アルドが直していたのは、機械だけではない。


人が集まる場所。


人が笑う場所。


人が帰ってくる場所。


「少しずつ。」


「アルドさんのことが分かってきた。」



ページをめくる。


時計台の設計図。


第38話で見つけた紙より、さらに詳しい。


鐘と振り子をつなぐ特殊な機構。


その横には、アルドの書き込み。


『時計は、一人では時を刻めない。』


そして。


最後のページには地図が描かれていた。


ベルマーレから北へ。


山を越え。


さらにその先。


雪に覆われた土地。


リペが覗き込む。


「次の場所ですか?」


修は頷いた。


地図の横には、一つの名前。


『白銀の町フロストベル』


その下には――


『第四の遺産 氷時計』


リペの目が輝く。


「雪です!」


「寒そうだな。」


「雪だるま作りましょう!」


「目的変わってるぞ。
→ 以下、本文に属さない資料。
(* ===== verification/RemoteSocket.v ===== *)
(** * Remote calls over sockets

    The socket channel keeps what [Link] promises, in both directions, when the kernel's sends
    and receives make progress; with it the refinement theorem for a client of the API. *)

From S2P Require Import Prelude Channel Socket LogChannel ShmChannel SocketChannel HandlePool Endpoint Cava Stub Remote RemoteCall RemoteRefinement.
Local Open Scope Z_scope.

Section link.
Context `{SocketKernel, Uninit}.

Definition idle (c : command_channel_socket) : Prop :=
  s_in (cs_sock c) = [] ∧ s_out (cs_sock c) = [].
Definition sock_conn (a b : command_channel_socket) : Prop := idle a ∧ idle b.

(** The network moves what one end has sent to the other end, where [poll] reports it. *)
Definition transport (a b : command_channel_socket) : command_channel_socket * command_channel_socket :=
  let s := cs_sock a in
  let t := cs_sock b in
  (set_sock (mk_sock (s_in s) [] (s_eof s) (s_sends s) (s_recvs s)) a,
   mk_csock (mk_sock (s_in t ++ s_out s) (s_out t) (s_eof t) (s_sends t) (s_recvs t)) PollIn
     (cs_vm_id b) (cs_listen_port b) (cs_init_command_type b)).

Definition sock_room (css total : Z) : Prop := css + total < 2 ^ 64.

(** A command under construction: the struct, the buffers attached so far, free space. *)
Inductive sock_building (a b : command_channel_socket) (cmd : command) (css : Z)
    (bufs : gmap Z (list Z)) (cap : Z) : Prop :=
  | SockBuilding (hd used free : list Z) :
      sock_conn a b → base_wf (cmd_base cmd) → command_size (cmd_base cmd) = css →
      seeker_cur (cmd_base cmd) = css + Z.of_nat (length used) →
      region_size (cmd_base cmd) = Z.of_nat (length used + length free) →
      cmd_rest cmd = hd ++ used ++ free → css = Z.of_nat (sizeof_command_base + length hd) →
      cap = Z.of_nat (length free) → css + Z.of_nat (length used + length free) < 2 ^ 64 →
      (∀ id d, bufs !! id = Some d → css ≤ id < css + Z.of_nat (length used) ∧
         ∃ tail, drop (Z.to_nat (id - css)) used = d ++ tail) →
      sock_building a b cmd css bufs cap.

Lemma sock_new a b h css total :
  sock_conn a b → Z.of_nat sizeof_command_base ≤ css → 0 ≤ total → sock_room css total →
  ∃ cmd a', command_channel_new_command a h css total = Ok (cmd, a', (malloc h).2) ∧
    sock_building a' b cmd css ∅ total ∧ cmd_addr cmd = next_addr h.
Proof.
  intros Hc Hcss Ht Hr. unfold sock_room in Hr.
  unfold command_channel_new_command, vtable, socket_channel. cbn [vt_new_command command_channel_socket_vtable].
  unfold command_channel_socket_new_command.
  rewrite (proj2 (Z.leb_gt _ _)), (proj2 (Z.ltb_ge _ _)) by lia.
  eexists _, _. split; [done|]. split; [|done].
  apply (SockBuilding _ _ _ _ _ _ (replicate (Z.to_nat css - sizeof_command_base) 0) [] (uninit (next_addr h) (Z.to_nat total)));
    unfold seeker_cur, get_reserved; cbn [cmd_base cmd_rest command_size region_size reserved_area nth length];
    rewrite ?length_replicate, ?length_uninit; try done; try lia.
  - unfold base_wf, in_range, in_srange. cbn. pose proof (Z.mod_pos_bound (cs_vm_id a) 256).
    unfold u8, wrap. change (2 ^ 8) with 256. split_and!; try lia. repeat constructor; lia.
Qed.

Lemma sock_attach a b cmd css bufs cap d tail :
  sock_building a b cmd css bufs cap → d ≠ [] → Z.of_nat (length d) ≤ cap →
  ∃ id a' cmd', command_channel_attach_buffer a cmd (Some (d ++ tail)) (Z.of_nat (length d)) =
      Ok (id, cmd', a') ∧ bufs !! id = None ∧ 0 < id < 2 ^ 64 ∧
    sock_building a' b cmd' css (<[id := d]> bufs) (cap - Z.of_nat (length d)) ∧
    cmd_addr cmd' = cmd_addr cmd ∧ header_of cmd' = header_of cmd.
Proof.
  intros [hd used free Hc Hwf Hsz Hcur Hreg Hrest Hcss Hcap Hlt Hbufs] Hd Hle.
  pose proof Hwf as (_ & _ & _ & _ & _ & _ & _ & _ & _ & _ & H8 & _).
  assert (0 < length d)%nat by (destruct d; [done|cbn; lia]).
  assert (0 < css) by (rewrite Hcss; unfold sizeof_command_base; lia).
  set (id := css + Z.of_nat (length used)).
  assert (command_channel_attach_buffer a cmd (Some (d ++ tail)) (Z.of_nat (length d)) =
    command_channel_socket_attach_buffer a cmd (Some d) (Z.of_nat (length d))) as ->.
  { unfold command_channel_attach_buffer, vtable, socket_channel. cbn [vt_attach_buffer command_channel_socket_vtable].
    unfold command_channel_socket_attach_buffer. by rewrite read_bytes_prefix, read_bytes_all. }
  rewrite (socket_attach_eq a cmd id d (hd ++ used) (take (length d) free) (drop (length d) free));
    [|done|done|done|rewrite length_take; lia|by rewrite take_drop, <- app_assoc|rewrite length_app; lia|lia].
  destruct (seeker_set (cmd_base cmd) (id + Z.of_nat (length d)) H8) as (_ & Hs2 & _).
  eexists _, _, _. split; [done|]. split_and!; try done; try lia.
  - destruct (bufs !! id) as [d'|] eqn:Hb; [|done]. apply Hbufs in Hb as [? _]. lia.
  - apply (SockBuilding _ _ _ _ _ _ hd (used ++ d) (drop (length d) free));
      cbn [cmd_base cmd_rest]; rewrite ?length_app, ?length_drop; try done; try lia.
    + apply set_reserved_wf; [done|]. unfold in_range. lia.
    + cbn. lia.
    + by rewrite <- !app_assoc.
    + intros id' d' [[<- <-]|[Hne Hl]]%lookup_insert_Some.
      * split; [lia|]. exists []. rewrite app_nil_r. replace (Z.to_nat (id - css)) with (length used) by lia.
        apply drop_app_length.
      * apply Hbufs in Hl as [Hr [tl Htl]]. split; [lia|]. exists (tl ++ d).
        rewrite drop_app_le by lia. by rewrite Htl, app_assoc.
Qed.

Lemma sock_header a b cmd css bufs cap f :
  sock_building a b cmd css bufs cap → header_update f → sock_building a b (upd_base f cmd) css bufs cap.
Proof.
  intros Hb Hf. revert cmd Hb. induction Hf as [v Hv|v Hv|v Hv|v Hv|f g _ IHf _ IHg];
    intros cmd Hb; [..|exact (IHf _ (IHg _ Hb))];
    destruct Hb as [hd used free Hc Hwf Hsz Hcur Hreg Hrest Hcss Hcap Hlt Hbufs];
    apply (SockBuilding _ _ _ _ _ _ hd used free); try done; unfold base_wf in *; cbn in *; naive_solver.
Qed.

Lemma sock_fields a b cmd css bufs cap l :
  sock_building a b cmd css bufs cap → Z.of_nat (sizeof_command_base + length l) ≤ css →
  sock_building a b (set_fields l cmd) css bufs cap.
Proof.
  intros [hd used free Hc Hwf Hsz Hcur Hreg Hrest Hcss Hcap Hlt Hbufs] Hl.
  apply (SockBuilding _ _ _ _ _ _ (l ++ drop (length l) hd) used free); try done.
  - cbn. rewrite Hrest, drop_app_le by lia. by rewrite <- app_assoc.
  - rewrite length_app, length_drop. lia.
Qed.

Hypothesis Hs : kernel_sends.
Hypothesis Hr : kernel_recvs.

Lemma sock_send a b h hb cmd css bufs cap :
  sock_building a b cmd css bufs cap → cmd_addr cmd ∈ live h →
  ∃ a1 a2 b1 b2 rcvd rest, command_channel_send_command a h cmd =
      Ok (a1, mk_heap (live h ∖ {[cmd_addr cmd]}) (next_addr h)) ∧
    transport a1 b = (a2, b1) ∧ command_channel_receive_command b1 hb = Ok (Some rcvd, b2, (malloc hb).2) ∧
    sock_conn a2 b2 ∧ cmd_addr rcvd = next_addr hb ∧ header_of rcvd = header_of cmd ∧
    command_size (cmd_base rcvd) = css ∧
    cmd_rest rcvd = take (Z.to_nat css - sizeof_command_base) (cmd_rest cmd) ++ rest ∧
    ∀ id d, bufs !! id = Some d → ∃ tail, command_channel_get_buffer b2 rcvd id = Some (d ++ tail).
Proof.
  intros [hd used free [[Hi1 Ho1] [Hi2 Ho2]] Hwf Hsz Hcur Hreg Hrest Hcss Hcap Hlt Hbufs] Hlive.
  pose proof Hwf as (_ & _ & _ & _ & _ & _ & _ & _ & _ & _ & H8 & _).
  assert (length (cmd_rest cmd) = length hd + (length used + length free))%nat as Hlr by (rewrite Hrest, !length_app; lia).
  destruct (socket_send_eq a h cmd Hs H8) as (s' & Hsend & Hsi & Hso); [|lia|done|].
  { unfold cmd_bytes. rewrite length_app, length_base_bytes by done. lia. }
  set (base := set_command_type NW_NEW_INVOCATION (cmd_base cmd)) in *.
  assert (base_wf base) as Hwf' by (apply set_command_type_wf; [done|unfold in_range, NW_NEW_INVOCATION; lia]).
  set (b1 := (transport (set_sock s' a) b).2).
  destruct (socket_receive_eq b1 hb base (cmd_rest cmd) [] Hr eq_refl Hwf') as (s2 & Hrcv & Hi3 & Ho3).
  { change (command_size base) with (command_size (cmd_base cmd)). change (region_size base) with (region_size (cmd_base cmd)).
    rewrite length_app, length_base_bytes by done. lia. }
  { change (command_size base) with (command_size (cmd_base cmd)). change (region_size base) with (region_size (cmd_base cmd)). lia. }
  { cbn. rewrite Hi2, Hso, Ho1. by rewrite app_nil_r. }
  eexists _, _, b1, _, _, _. split; [exact Hsend|]. split; [reflexivity|]. split; [exact Hrcv|].
  split_and!; try done.
  - split; split; cbn; [by rewrite Hsi|done|done|]. rewrite Ho3. done.
  - cbn [cmd_rest]. by rewrite take_drop.
  - intros id d Hb. apply Hbufs in Hb as [Hid [tl Htl]]. exists (tl ++ free).
    unfold command_channel_get_buffer, vtable, socket_channel. cbn [vt_get_buffer command_channel_socket_vtable].
    unfold command_channel_socket_get_buffer, cmd_bytes. cbn [cmd_base cmd_rest]. f_equal.
    rewrite Hrest, app_assoc. replace (Z.to_nat id) with (length (base_bytes base ++ hd) + Z.to_nat (id - css))%nat
      by (rewrite length_app, length_base_bytes by done; lia).
    rewrite drop_app_add, drop_app_le by lia. by rewrite Htl, <- app_assoc.
Qed.

Definition socket_link (conn : command_channel_socket → command_channel_socket → Prop)
    (Hconn : ∀ a b, conn a b ↔ sock_conn a b) : Link command_channel_socket command_channel_socket conn.
Proof.
  refine {| deliver := transport; room := sock_room; building := sock_building |}.
  - done.
  - intros a b h css total Hc%Hconn. by apply sock_new.
  - apply sock_attach.
  - apply sock_header.
  - apply sock_fields.
  - intros a b h hb cmd css bufs cap Hb Hl.
    destruct (sock_send a b h hb cmd css bufs cap Hb Hl) as (a1 & a2 & b1 & b2 & rcvd & rest & ? & ? & ? & ? & ?).
    exists a1, a2, b1, b2, rcvd, rest. split_and!; try done; [by apply Hconn|naive_solver..].
  - done.
Defined.

End link.
(* ===== verification/BatchedStub.v ===== *)
(** * Stubs that batch their commands (cava/samples/tensorflow/tf_opt.c, cava/samples/onnxruntime/onnx_opt.c)

    Two specifications put code of their own in place of the generated one: the stub gives the
    command to the thread that batches commands (Batching.v), the worker answers only synchronous
    calls, and before it takes a batch apart it stores the channel, the handle pool and the log for
    the commands in it.  The code is the same in both. *)

From S2P Require Import Prelude Channel Socket SocketChannel HandlePool Endpoint Cava Stub.
From S2P Require Batching.
Local Open Scope Z_scope.

Section code.
Context `{Channel C}.

(** [ava_send_code]; [chan] stands for [__chan]. *)
Definition opt_send_code (chan : Z) (f : func) (is_async : bool) (cmd : command) (c : C) (h : heap)
    (q : Batching.command_batch) : res (C * heap * Batching.command_batch) :=
  if decide (f_name f = "__do_batch_emit") then
    '(c, h) ← command_channel_send_command c h cmd;
    Ok (c, h, q)
  else Ok (c, h, Batching.batch_insert_command q cmd chan (if is_async then 1 else 0)).

(** [ava_reply_code] *)
Definition opt_reply_code (is_async : res Z) (cmd : command) (c : C) (h : heap) : res (C * heap) :=
  is_async ← is_async;
  if negb (is_async =? 0) then Ok (c, h) else command_channel_send_command c h cmd.

(** [ava_worker_argument_process_code], over the static variables and the rest of the library. *)
Definition opt_process_code {L} (onnx_opt tf_opt : option (@Batching.api_handler L)) (chan pool log : Z) (f : func)
    (s : Batching.single_statics * L) : res (Batching.single_statics * L) :=
  if decide (f_name f = "__do_batch_emit") then
    Batching.__handle_command_cudart_opt_single onnx_opt tf_opt chan pool log None s.1 s.2
  else Ok s.

(** The stub and the handler of such an API. *)
Definition opt_function_implementation (chan : Z) (f : func) :=
  function_implementation_with (C := C) [] (opt_send_code chan f) f.
Definition opt_call_command_implementation `{Uninit} {L} (onnx_opt tf_opt : option (@Batching.api_handler L))
    (chan pool log callback_stub : Z) (native : list Z → mem → Batching.single_statics * L → Z * mem * (Batching.single_statics * L))
    (f : func) :=
  call_command_implementation_with callback_stub native (opt_process_code onnx_opt tf_opt chan pool log f) opt_reply_code f.

(** An asynchronous call is not answered: the handler is one without a reply.  The record of the call
    and its entry in the table of calls stay in the guest. *)
Lemma asynchronous_unanswered `{Uninit} {L} (onnx_opt tf_opt : option (@Batching.api_handler L)) chan pool log callback_stub native
    f order api rcvd (c : C) h w s :
  f_async f = EInt 1 →
  opt_call_command_implementation onnx_opt tf_opt chan pool log callback_stub native f order api rcvd c h w s =
    call_command_implementation_with callback_stub native (opt_process_code onnx_opt tf_opt chan pool log f)
      (λ _ _ c h, Ok (c, h)) f order api rcvd c h w s.
Proof.
  intros Ha. unfold opt_call_command_implementation, call_command_implementation_with. by rewrite Ha.
Qed.
End code.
」


「かまくらも!」


「遺産は?」


「その後で!」


修は笑った。


「アルドさんも言ってたな。」


『寄り道こそ、旅の宝物。』


「じゃあ雪だるまくらいは作るか。」


「やったー!」



翌朝。


ベルマーレの町外れ。


修とリペは帰り支度を終えていた。


エリオットたちが見送りに来ている。


ルカは少し寂しそうだった。


「もう行っちゃうの?」


修はしゃがんで答える。


「一度、工房へ帰るよ。」


「また来る?」


「もちろん。」


ルカは小さな手を差し出す。


修も握り返した。


「それまで灯台を頼む。」


ルカは胸を張った。


「任せて!」


「ぼく、灯台守だから!」


リペも手を振る。


「また遊びましょう!」


「うん!」



二人が歩き始める。


その背中へ。


ゴォォォォン――。


鐘が鳴った。


修とリペが振り返る。


港の人々が手を振っている。


「いってらっしゃい!」


修は笑って手を振り返した。


「行ってきます!」


リペも両手を振る。


「行ってきまーす!」


ベルマーレの鐘は、もう寂しくない。


今日も誰かを送り出し。


今日も誰かを迎える。


そして。


いつか修とリペが帰ってきた時にも――


きっと同じ音で、


二人を迎えてくれるだろう。


ゴォォォォン――。


その音を背中に受けながら。


修とリペは、


自分たちの帰る場所――


異世界リペア工房へ向かって歩き始めた。